Although it is no longer common in Australian Aboriginal communities, malnutrition still occurs in isolated areas. In Australia, keratomalacia of the degree shown here would be exceptional.1

In Africa and parts of south Asia, however, such causes of blindness are not uncommon, particularly among refugees from war and civil strife, where community structure is destroyed, immunisation rates (especially for measles) are low, and malnutrition is common. These circumstances are unfortunately still occurring, exacerbated by climate change, protracted drought and disruption of the normal seasonal cycles of agricultural production.

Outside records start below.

(** X12: a name with dots is looked up in the configuration key after key
    when the environment has no variable of this name.  When every key is
    found, the value is the one reached; when a mapping on the way lacks
    its key, a line is printed and the value is the empty string; when a
    value on the way is no mapping, [TypeError] is raised and nothing is
    printed. *)
Theorem dotted_name_lookup (w : World) (cfg : value) (keys : list string) (st : State) :
  keys <> [] -> Forall (fun key => contains_char "." key = false) keys ->
  environ w !! join_dots keys = None ->
  (forall x, reaches cfg keys x ->
             variable_value w cfg (join_dots keys) st = (Ok x, st))
  /\ (forall found key rest items,
        keys = (found ++ key :: rest)%list ->
        reaches cfg found (VDict items) -> dict_get items key = None ->
        variable_value w cfg (join_dots keys) st
        = (Ok (VStr ""),
           {| objects := objects st;
              yaml_constructors := yaml_constructors st;
              stderr := stderr st ++ [no_value_line (join_dots keys)] |}))
  /\ (forall found key rest x,
        keys = (found ++ key :: rest)%list ->
        reaches cfg found x -> (forall items, x <> VDict items) ->
        variable_value w cfg (join_dots keys) st = (Raise TypeError, st)).
Proof.
  intros Hne Hall Henv. rewrite variable_value_config by exact Henv.
  rewrite split_join_dots by assumption. repeat split.
  - intros x H. now rewrite (lookup_keys_reaches keys cfg x H).
  - intros found key rest items -> H Hget.
    rewrite (lookup_keys_app found (key :: rest) cfg _ H).
    unfold lookup_keys. simpl. now rewrite Hget.
  - intros found key rest x -> H Hx.
    rewrite (lookup_keys_app found (key :: rest) cfg _ H).
    unfold lookup_keys. simpl. destruct x; try reflexivity.
    match type of Hx with forall items, VDict ?i <> _ => now destruct (Hx i) end.
Qed.

Lemma dotted_name_lookup_witness :
  variable_value (example_world env_config)
    (VDict [(VStr "db", VDict [(VStr "host", VStr "localhost")]);
            (VStr "db_host", VStr "other")])
    "db.host" registered_state
  = (Ok (VStr "localhost"), registered_state).
Proof.
  apply (proj1 (dotted_name_lookup (example_world env_config)
                  (VDict [(VStr "db", VDict [(VStr "host", VStr "localhost")]);
                          (VStr "db_host", VStr "other")])
                  ["db"; "host"] registered_state
                  ltac:(discriminate) ltac:(repeat constructor) eq_refl)).
  simpl. eexists _, _. split; [reflexivity |]. split; [reflexivity |].
  eexists _, _. split; [reflexivity |]. split; reflexivity.
Defined.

Vitamin A deficiency is common even without kwashiorkor or marasmus, and keratomalacia can be precipitated by an outbreak of measles or acute diarrhoeal disease if vitamin A levels are low. Although blindness in children is far less common than in adults, blind children tend to be blind for longer and have less access to education, and are then less able to contribute to the community and the economy.

Such a serious disorder can be avoided entirely by using one of the simplest and most cost-effective public health interventions: vitamin A supplementation.

Vision 2020: the Right to Sight (the global initiative of the World Health Organization and the International Agency for the Prevention of Blindness to eliminate avoidable blindness and vision impairment by 2020) prioritises such devastating but needless causes of blindness. This has, through surveillance, advocacy and direct action, led to such sequelae becoming very rare in politically stable countries.